The Grifters stars John Cusack as a hustler, Anjelica Huston as his estranged mother, and Annette Bening as his slut of a girlfriend. For a movie about cons, it takes a remarkable amount of time for the plot to cohere, and even when it does, nobody cares. Cusack, a strong actor, brings absolutely none of his charisma to his character, making him a flat and dull lead who is hard to make a connection with. He's no less arrogant or self-righteous than that people he swindles. Oh, and by the way, he only actually swindles two people in this movie, and absolutely fucks up one time. Which makes you wonder how he ended up with so much cash stored around his house.
The dialogue in this film is atrocious. I can only think that the director wanted to shoot for some kind of an avant-garde, neo-noir pop art kind of vibe, but it all comes across as forced and awkward. Cusack and Huston's scenes feel especially staged, and they spout off poorly conceived lines with all the subtlety of a chainsaw. They sound as if they've been plucked straight from a 1930s gangster flick, but when put in a world like the 1980s, everything feels jarringly out of place.

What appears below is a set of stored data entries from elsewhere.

(* ===== verification/RyotDue.v ===== *)
(** * The session of a one-use access link

    However the exchange, the task and the sign-out go, a link that was inserted is deleted at the end. *)

From Stdlib Require Import Ascii.
From stdpp Require Import options.
From S2P Require Import Prelude Text F64 Json Codec Threads Markers Trace Apps Bootstrap Servarr Keycloak Ombi SeerrSetup Ryot.

Section session.
Context `{SerdeJson, Libs} (outside : Log → ∀ x : Act, Ans x).
Implicit Types (l : Log) (out : list string).
Notation event := (Trace.Event Ans).
Notation run m out l := (exec Ans outside (m out) l).

Definition outcome (r : Result () string) : Result () string := match r with Ok _ => Ok () | Err e => Err e end.
Lemma execute_one st ps out l : ∃ r : Result () string, run (execute st ps) out l = (l ++ [mkEvent (Execute st ps) (r : Ans (Execute st ps))], Ok (out, outcome r)).
Proof.
  exists (outside l (Execute st ps)). unfold execute. rewrite exec_bind. cbn. destruct (outside l (Execute st ps)) as [[]|]; done.
Qed.
Lemma run_ret {A B} (a : A) (f : A → Job B) out l : run (mret a ≫= f) out l = run (f a) out l.
Proof. done. Qed.
Lemma run_fail {A B} e (f : A → Job B) out l : run (fail e ≫= f) out l = (l, Ok (out, Err e)).
Proof. done. Qed.
Lemma send_one rq out l : run (send rq) out l =
  (l ++ [mkEvent (Http rq) (outside l (Http rq))], Ok (out, match (outside l (Http rq) : Result Resp string) with Ok r => Ok r | Err e => Err e end)).
Proof. unfold send. rewrite exec_bind. cbn. by destruct (outside l (Http rq)). Qed.
Lemma read_one path out l : run (read_to_string path) out l =
  (l ++ [mkEvent (ReadFile path) (outside l (ReadFile path))], Ok (out, match (outside l (ReadFile path) : option string) with Some t => Ok t | None => Err ("cannot read " +:+ path) end)).
Proof. unfold read_to_string. rewrite exec_bind. cbn. by destruct (outside l (ReadFile path)). Qed.
(** One request, whose answer it reads. *)
Lemma gql_one url key query variables out l : ∃ a r, run (gql url key query variables) out l = (l ++ [mkEvent (Http (gql_req url key query variables)) a], Ok (out, r)).
Proof.
  set (rq := gql_req url key query variables). unfold gql. fold rq. rewrite exec_bind, send_one. generalize (outside l (Http rq)). intros a. exists a. change (Result Resp string) in a.
  destruct a as [r|e]; [|by eexists]. unfold ok. destruct (is_success (rs_status r)); [|rewrite run_fail; by eexists]. rewrite run_ret. unfold json_body.
  destruct (rs_text r) as [t|]; [|rewrite run_fail; by eexists]. destruct (from_str t) as [v|]; [|rewrite run_fail; by eexists]. rewrite run_ret.
  destruct (v.["errors"]) as [| | | |[|]|]; by eexists.
Qed.
Lemma exec_catch {A} (m : Job A) out l : run (catch Ans m) out l = match run m out l with (l', Ok (out', r)) => (l', Ok (out', Ok r)) | (l', Err e) => (l', Err e) end.
Proof. unfold catch. rewrite exec_seq. destruct (run m out l) as [l' [[out' r]|[]]]; done. Qed.

(** What happens between the link and its end: the exchange, and where it gives a key, the task and the sign-out. *)
Definition sent (rq : Req) (a : Ans (Http rq)) : event := mkEvent (Http rq) a.
Definition exchange url (link : string) : Req := gql_req url None ACCESS (link_input link).
Definition sign_out url (key : string) : Req := gql_req url (Some key) LOGOUT none.
Inductive within url (link : string) (task : Session → Job ()) l : Log → Result () string → Prop :=
  | w_refused a e : within url link task l [sent (exchange url link) a] (Err e)
  | w_done a b key out out' k res : run (task (mkSession url key)) out (l ++ [sent (exchange url link) a]) = (l ++ [sent (exchange url link) a] ++ k, Ok (out', res)) →
      within url link task l (sent (exchange url link) a :: k ++ [sent (sign_out url key) b]) res.
Lemma in_session_within url link task out l : ∃ k out' res, run (in_session url link task) out l = (l ++ k, Ok (out', Ok res)) ∧ within url link task l k res.
Proof.
  unfold in_session. rewrite exec_bind, exec_catch. destruct (gql_one url None ACCESS (link_input link) out l) as (a & r & ->). change (mkEvent _ a) with (sent (exchange url link) a). set (e := sent (exchange url link) a). cbv iota beta. destruct r as [d|msg].
  2: { exists [e], out, (Err msg). split; [done|]. apply w_refused. }
  destruct (as_str _) as [key|]. 2: { exists [e], out, (Err "processAccessLink refused"). split; [done|]. apply w_refused. }
  rewrite exec_bind, exec_catch. destruct (exec_grows Ans outside (task (mkSession url key) out) (l ++ [e])) as [k Ek].
  destruct (run (task (mkSession url key)) out (l ++ [e])) as [l1 [[out1 res]|[]]] eqn:Et. cbn [fst] in Ek. subst l1. cbv iota beta.
  rewrite exec_bind, exec_catch. unfold q. cbn [ry_url ry_key]. destruct (gql_one url (Some key) LOGOUT none out1 ((l ++ [e]) ++ k)) as (b & bye & ->). change (mkEvent _ b) with (sent (sign_out url key) b). set (f := sent (sign_out url key) b).
  exists (e :: k ++ [f]), (match bye with Ok _ => out1 | Err m => out1 ++ ["ryot logout: " +:+ m] end), res. split.
  - assert (l ++ e :: k ++ [f] = ((l ++ [e]) ++ k) ++ [f]) as -> by (by rewrite <- !app_assoc). by destruct bye.
  - eapply w_done. etrans; [exact Et|]. by rewrite <- app_assoc.
Qed.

The whole thing plays out like a far less intelligent, completely unintriguing version of American Hustle, which actually brought some stuff to the table with this concept. The Grifters, however, is for some reason content to wallow in its own lack of creativity and drag on for two hours, while its simplistic and yawn-inducing story could have been told in less than twenty minutes. Nearly the whole film feels like padding.

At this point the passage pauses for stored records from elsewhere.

(** ** Tags *)

Record Tag : Type := mkTag { tg_name : string; tg_attrs : list (string * option string); tg_after : string }.
Definition print_tag (t : Tag) : string :=
  (tg_name t +:+ match tg_attrs t with [] => "" | _ => " " +:+ print_attrs (tg_attrs t) end) +:+ ">" +:+ tg_after t.
Definition name_char (c : ascii) : bool := is_lower c || Servarr.is_slash c.
Definition tag_ok (t : Tag) : Prop := Forall (λ c, name_char c = true) (chars (tg_name t)) ∧ Forall attr_ok (tg_attrs t) ∧ text_ok (tg_after t).
Definition print_tags (ts : list Tag) : string := str (flat_map (λ t, "<"%char :: chars (print_tag t)) ts).

Lemma name_facts c : name_char c = true → is_whitespace c = false ∧ to_lower_char c = c ∧ c ≠ "<"%char ∧ c ≠ ">"%char.
Proof. destruct c as [[] [] [] [] [] [] [] []]; vm_compute; try done. Qed.
Lemma outside_facts c : outside_tag c = true → c ≠ "<"%char ∧ c ≠ ">"%char.
Proof. intros Hc. split; intros ->; done. Qed.
Lemma print_attr_inside a : attr_ok a → Forall (λ c, c ≠ "<"%char ∧ c ≠ ">"%char) (chars (print_attr a)).
Proof.
  destruct a as [k v]. intros [[_ Hk] Hv]. cbn [fst snd] in *. unfold print_attr. cbn [fst snd]. rewrite chars_app. apply Forall_app. split.
  - eapply Forall_impl; [exact Hk|]. intros c Hc. destruct (lower_facts c Hc) as (_ & _ & _ & _ & Ho & _). by apply outside_facts.
  - destruct v as [v|]; [|constructor]. rewrite !chars_app. repeat (apply Forall_app; split); try (by repeat constructor). eapply Forall_impl; [by apply Hv|]. intros c. apply outside_facts.
Qed.
Lemma print_attrs_inside l : Forall attr_ok l → Forall (λ c, c ≠ "<"%char ∧ c ≠ ">"%char) (chars (print_attrs l)).
Proof.
  induction l as [|a l IH]; intros Hl; [constructor|]. apply Forall_cons in Hl as [Ha Hl]. destruct l as [|b l]; [by apply print_attr_inside|]. rewrite print_attrs_cons. apply Forall_app. split; [by apply print_attr_inside|].
  constructor; [done|by apply IH].
Qed.
Lemma not_in (c : ascii) l : Forall (λ x, x ≠ c) l → c ∉ l.
Proof. rewrite Forall_forall. intros Hf Hin. by apply (Hf c). Qed.
Lemma lower_name l : Forall (λ c, name_char c = true) l → to_lower_char <$> l = l.
Proof. induction 1 as [|c l Hc _ IH]; [done|]. cbn. rewrite IH. by destruct (name_facts c Hc) as (_ & -> & _). Qed.
(** A printed tag is read as what it is. *)
Lemma read_printed t s : tag_ok t → read_chunk s (print_tag t) = read_tag (tg_name t) (read_back (tg_attrs t) []) (tg_after t) s.
Proof.
  intros (Hn & Ha & Ht). unfold read_chunk, print_tag. set (inside := tg_name t +:+ _). assert (Forall (λ c, c ≠ ">"%char) (chars inside)) as Hin.
  { unfold inside. rewrite chars_app. apply Forall_app. split; [eapply Forall_impl; [exact Hn|]; intros c Hc; by destruct (name_facts c Hc) as (_ & _ & _ & ?)|].
    destruct (tg_attrs t) as [|a l] eqn:E; [constructor|]. rewrite <- E in *. rewrite chars_app. apply Forall_app. split; [by repeat constructor|].
    eapply Forall_impl; [by apply print_attrs_inside|]. by intros c []. }
  assert (split_once ">" (inside +:+ ">" +:+ tg_after t) = Some (inside, tg_after t)) as ->.
  { unfold split_once. rewrite (proj2 (split_once_list_Some ">" _ (chars inside) (chars (tg_after t)))); [by cbn; rewrite !str_chars|]. split; [by rewrite !chars_app|by apply not_in]. }
  change (default _ (Some ?x)) with x. cbv iota beta. assert (tag_name inside = (tg_name t, match tg_attrs t with [] => "" | _ => print_attrs (tg_attrs t) end)) as ->.
  { unfold tag_name, inside. rewrite chars_app. rewrite span_app.
    - destruct (tg_attrs t) as [|a l]; [by rewrite str_app_nil_r|]. change (chars (" " +:+ ?x)) with (" "%char :: chars x). by rewrite !str_chars.
    - eapply Forall_impl; [exact Hn|]. intros c Hc. by destruct (name_facts c Hc).
    - destruct (tg_attrs t) as [|a l]; [by left|right; by eexists _, _]. }
  assert (to_lowercase (tg_name t) = tg_name t) as ->. { unfold to_lowercase. rewrite lower_name by done. apply str_chars. }
  f_equal. destruct (tg_attrs t) as [|a l]; [done|]. by apply attrs_printed.
Qed.
Lemma hf_split_list_app c w l : c ∉ w → split_list c (w ++ c :: l) = w :: split_list c l.
Proof.
  induction w as [|a w IH]; intros Hw; cbn [app split_list]; [by rewrite decide_True|]. apply not_elem_of_cons in Hw as [Ha Hw]. rewrite decide_False by congruence. by rewrite IH.
Qed.
Lemma split_list_none c w : c ∉ w → split_list c w = [w].
Proof. induction w as [|a w IH]; intros Hw; cbn [split_list]; [done|]. apply not_elem_of_cons in Hw as [Ha Hw]. rewrite decide_False by congruence. by rewrite IH. Qed.
Lemma tag_no_angle t : tag_ok t → "<"%char ∉ chars (print_tag t).
Proof.
  intros (Hn & Ha & Ht). apply not_in. unfold print_tag. rewrite !chars_app. repeat (apply Forall_app; split).
  - eapply Forall_impl; [exact Hn|]. intros c Hc. by destruct (name_facts c Hc) as (_ & _ & ? & _).
  - destruct (tg_attrs t) as [|a l] eqn:E; [constructor|]. rewrite <- E in *. rewrite chars_app. apply Forall_app. split; [by repeat constructor|]. eapply Forall_impl; [by apply print_attrs_inside|]. by intros c [].
  - by repeat constructor.
  - eapply Forall_impl; [exact Ht|]. intros c Hc. by destruct (outside_facts c Hc).
Qed.
Lemma split_tags ts : Forall tag_ok ts → tail (split_char "<" (print_tags ts)) = print_tag <$> ts.
Proof.
  intros Hts. assert (∀ w, "<"%char ∉ w → split_list "<" (w ++ flat_map (λ t, "<"%char :: chars (print_tag t)) ts) = w :: (chars ∘ print_tag <$> ts)) as Hg.
  { induction Hts as [|t ts Ht _ IH]; intros w Hw; cbn [flat_map fmap list_fmap]; [rewrite app_nil_r; by apply split_list_none|]. cbn [app]. rewrite hf_split_list_app by done.
    rewrite IH; [done|by apply tag_no_angle]. }
  unfold split_char, print_tags. rewrite chars_str. specialize (Hg [] (not_elem_of_nil _)). cbn [app] in Hg. rewrite Hg. cbn [fmap list_fmap tail]. rewrite <- list_fmap_compose. apply list_fmap_ext. intros i t _. cbn. apply str_chars.
Qed.
(** The fields of printed tags, read one by one. *)
Lemma fields_of_tags ts : Forall tag_ok ts → fields_of (print_tags ts) = rd_fields (foldl (λ s t, read_tag (tg_name t) (read_back (tg_attrs t) []) (tg_after t) s) (mkReading [] None) ts).
Proof.
  intros Hts. unfold fields_of. rewrite split_tags by done. f_equal. generalize (mkReading [] None). induction Hts as [|t ts Ht _ IH]; intros s; [done|]. cbn [fmap list_fmap foldl]. by rewrite read_printed, IH.
Qed.

(** ** Controls *)

Inductive Control : Type :=
  | Input (ty name value : string) (checked : bool)
  | Select (name : string) (choices : list (string * bool))
  | Textarea (name text : string).
Definition flag (k : string) (b : bool) : list (string * option string) := if b then [(k, None)] else [].
Definition option_tags (c : string * bool) : list Tag := [mkTag "option" (("value", Some (escape c.1)) :: flag "selected" c.2) (escape c.1); mkTag "/option" [] ""].
Definition control_tags (c : Control) : list Tag :=
  match c with
  | Input ty name value checked => [mkTag "input" ([("type", Some ty); ("name", Some name); ("value", Some (escape value))] ++ flag "checked" checked) ""]
  | Select name choices => mkTag "select" [("name", Some name)] "" :: flat_map option_tags choices ++ [mkTag "/select" [] ""]
  | Textarea name text => [mkTag "textarea" [("name", Some name)] (escape text); mkTag "/textarea" [] ""]
  end.
Definition print_form (cs : list Control) : string := print_tags (flat_map control_tags cs).
(** ** What a browser submits

    By the HTML standard: the type of an input says whether it is submitted; of a drop-down, the selected choice, or the first
    when none is. An image, a file and the types whose values a browser checks or corrects (numbers, dates, colours) are
    left out, and so are names and values that a browser treats specially. *)
Inductive Submits : Type := Never | WhenChecked | Always.
Definition input_types : list (string * Submits) :=
  [("submit", Never); ("reset", Never); ("button", Never); ("checkbox", WhenChecked); ("radio", WhenChecked);
   ("text", Always); ("hidden", Always); ("password", Always); ("search", Always); ("tel", Always); ("url", Always); ("email", Always)].
Definition submitted (c : Control) : list (string * string) :=
  match c with
  | Input ty name value checked =>
      match Json.assoc ty input_types with
      | Some Always => [(name, value)]
      | Some WhenChecked => if checked then [(name, value)] else []
      | Some Never | None => []
      end
  | Select name choices =>
      match List.filter snd choices, choices with
      | (v, _) :: _, _ => [(name, v)]
      | [], (v, _) :: _ => [(name, v)]
      | [], [] => []
      end
  | Textarea name text => [(name, text)]
  end.
(** Printable ASCII: no line breaks, which a browser strips or rewrites. *)
Definition printable (s : string) : Prop := Forall (λ c, 32 ≤ N_of_ascii c < 127)%N (chars s).
Definition name_ok (n : string) : Prop := text_ok n ∧ amp ∉ chars n ∧ n ≠ "" ∧ n ≠ "_charset_".
Definition control_ok (c : Control) : Prop :=
  match c with
  | Input ty name value _ => is_Some (Json.assoc ty input_types) ∧ name_ok name ∧ printable value ∧ (ty ∈ ["url"; "email"] → trim value = value)
  | Select name choices => name_ok name ∧ Forall (λ c, printable c.1) choices ∧ length (List.filter snd choices) ≤ 1
  | Textarea name text => name_ok name ∧ printable text
  end.
Definition checked_radio (c : Control) : option string :=
  match c with Input ty name _ true => if String.eqb ty "radio" then Some name else None | _ => None end.
(** One radio button at most is checked of each name. *)
Definition form_ok (cs : list Control) : Prop := Forall control_ok cs ∧ NoDup (omap checked_radio cs).

Lemma input_type_cases ty : is_Some (Json.assoc ty input_types) → text_ok ty ∧
  match Json.assoc ty input_types with
  | Some Never => is_button ty = true
  | Some WhenChecked => is_button ty = false ∧ is_box ty = true
  | Some Always => is_button ty = false ∧ is_box ty = false
  | None => False
  end.
Proof.
  intros [x Hx]. assert (ty ∈ input_types.*1) as Hin.
  { revert Hx. generalize input_types. intros l. induction l as [|[k v] l IH]; cbn; [done|]. case_decide as Hk; [intros _; subst; by left|intros; right; by apply IH]. }
  revert Hin. clear x Hx. revert ty. apply Forall_forall. repeat (apply Forall_cons; split; [split; [vm_compute; repeat constructor|by vm_compute]|]). apply Forall_nil. exact I.
Qed.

The camerawork is atrocious as well, showcasing some extremely awkward close-ups and dozens of scenes that aren't even lit properly. It's not just the cinematography that's poor; the costume design and sets are ugly as hell. Sure, the movie is trying to capture an era when wallpaper and bad carpeting filled our homes, cars looked like cardboard boxes on wheels, and bouffants were "in." But why couldn't the filmmakers showcase the better parts of the time? I'm not asking for idealism, but holy fuck, every scene in this movie looks washed-out and deliberately ugly.
Final Score for The Grifters: 3/10 stars. It features a strangely committed performance from Annette Bening, and the story (when it's actually present) is somewhat intriguing, but there is almost nothing recommendable about this flat, lifeless, and painful mess. If anything, it has taught me never to watch movies that my parents picked out. The movie is a chore to sit through, with all the charm and charisma of your great-aunt's condo complex. Unless you're in the mood for seeing John Cusack stare with his mouth open, I think it's safe to say that you can skip this one.